* What the exercise asks
Your answer should be the lines from the start of the records through the line with "let c1 := if", copied word for word.

BEGIN Dataset

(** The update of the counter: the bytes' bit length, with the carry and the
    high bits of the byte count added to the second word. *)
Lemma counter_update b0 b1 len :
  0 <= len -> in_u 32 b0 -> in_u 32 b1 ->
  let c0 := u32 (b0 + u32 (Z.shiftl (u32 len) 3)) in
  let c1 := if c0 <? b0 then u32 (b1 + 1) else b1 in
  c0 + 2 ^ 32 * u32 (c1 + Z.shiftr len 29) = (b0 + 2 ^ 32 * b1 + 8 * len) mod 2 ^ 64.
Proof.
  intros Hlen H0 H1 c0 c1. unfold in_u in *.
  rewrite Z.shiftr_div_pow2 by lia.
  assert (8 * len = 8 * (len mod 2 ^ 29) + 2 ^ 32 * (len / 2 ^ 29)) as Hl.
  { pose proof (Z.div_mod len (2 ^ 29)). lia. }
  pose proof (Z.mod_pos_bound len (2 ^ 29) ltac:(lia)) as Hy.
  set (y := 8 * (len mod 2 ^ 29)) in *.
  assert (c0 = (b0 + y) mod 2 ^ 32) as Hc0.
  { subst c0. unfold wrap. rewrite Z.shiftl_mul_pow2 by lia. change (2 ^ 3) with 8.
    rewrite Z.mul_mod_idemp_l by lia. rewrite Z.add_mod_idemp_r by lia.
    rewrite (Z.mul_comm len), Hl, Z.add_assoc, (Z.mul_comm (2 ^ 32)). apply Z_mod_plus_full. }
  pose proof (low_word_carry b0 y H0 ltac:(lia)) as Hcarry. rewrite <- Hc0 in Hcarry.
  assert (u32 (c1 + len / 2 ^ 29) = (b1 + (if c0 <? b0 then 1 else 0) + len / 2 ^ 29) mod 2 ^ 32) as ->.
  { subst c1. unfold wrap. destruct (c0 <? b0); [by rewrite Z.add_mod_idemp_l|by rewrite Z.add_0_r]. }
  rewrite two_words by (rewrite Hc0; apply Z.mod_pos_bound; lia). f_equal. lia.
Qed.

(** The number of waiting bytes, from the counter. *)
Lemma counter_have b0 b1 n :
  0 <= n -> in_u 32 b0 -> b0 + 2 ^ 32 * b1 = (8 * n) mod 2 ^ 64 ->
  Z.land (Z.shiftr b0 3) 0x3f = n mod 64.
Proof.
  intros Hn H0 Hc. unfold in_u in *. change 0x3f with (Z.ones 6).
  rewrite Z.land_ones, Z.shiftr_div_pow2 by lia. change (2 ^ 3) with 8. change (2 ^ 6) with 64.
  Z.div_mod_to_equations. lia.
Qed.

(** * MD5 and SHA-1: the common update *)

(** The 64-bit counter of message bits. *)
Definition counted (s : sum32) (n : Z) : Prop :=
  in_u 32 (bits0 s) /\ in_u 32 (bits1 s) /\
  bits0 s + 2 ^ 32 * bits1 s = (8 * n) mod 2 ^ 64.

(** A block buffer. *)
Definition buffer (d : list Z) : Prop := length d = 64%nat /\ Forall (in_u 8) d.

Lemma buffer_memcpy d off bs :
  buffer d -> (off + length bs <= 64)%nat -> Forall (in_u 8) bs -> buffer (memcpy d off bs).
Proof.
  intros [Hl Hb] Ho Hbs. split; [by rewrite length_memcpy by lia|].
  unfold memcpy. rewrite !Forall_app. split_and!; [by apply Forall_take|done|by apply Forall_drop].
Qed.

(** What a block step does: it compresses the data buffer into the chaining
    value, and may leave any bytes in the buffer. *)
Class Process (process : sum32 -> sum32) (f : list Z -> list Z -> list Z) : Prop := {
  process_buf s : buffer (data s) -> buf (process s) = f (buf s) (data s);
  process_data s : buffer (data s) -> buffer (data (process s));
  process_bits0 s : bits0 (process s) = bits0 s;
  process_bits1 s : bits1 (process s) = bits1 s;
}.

END Dataset

* Answer to the exercise
(** The update of the counter: the bytes' bit length, with the carry and the
    high bits of the byte count added to the second word. *)
Lemma counter_update b0 b1 len :
  0 <= len -> in_u 32 b0 -> in_u 32 b1 ->
  let c0 := u32 (b0 + u32 (Z.shiftl (u32 len) 3)) in
  let c1 := if c0 <? b0 then u32 (b1 + 1) else b1 in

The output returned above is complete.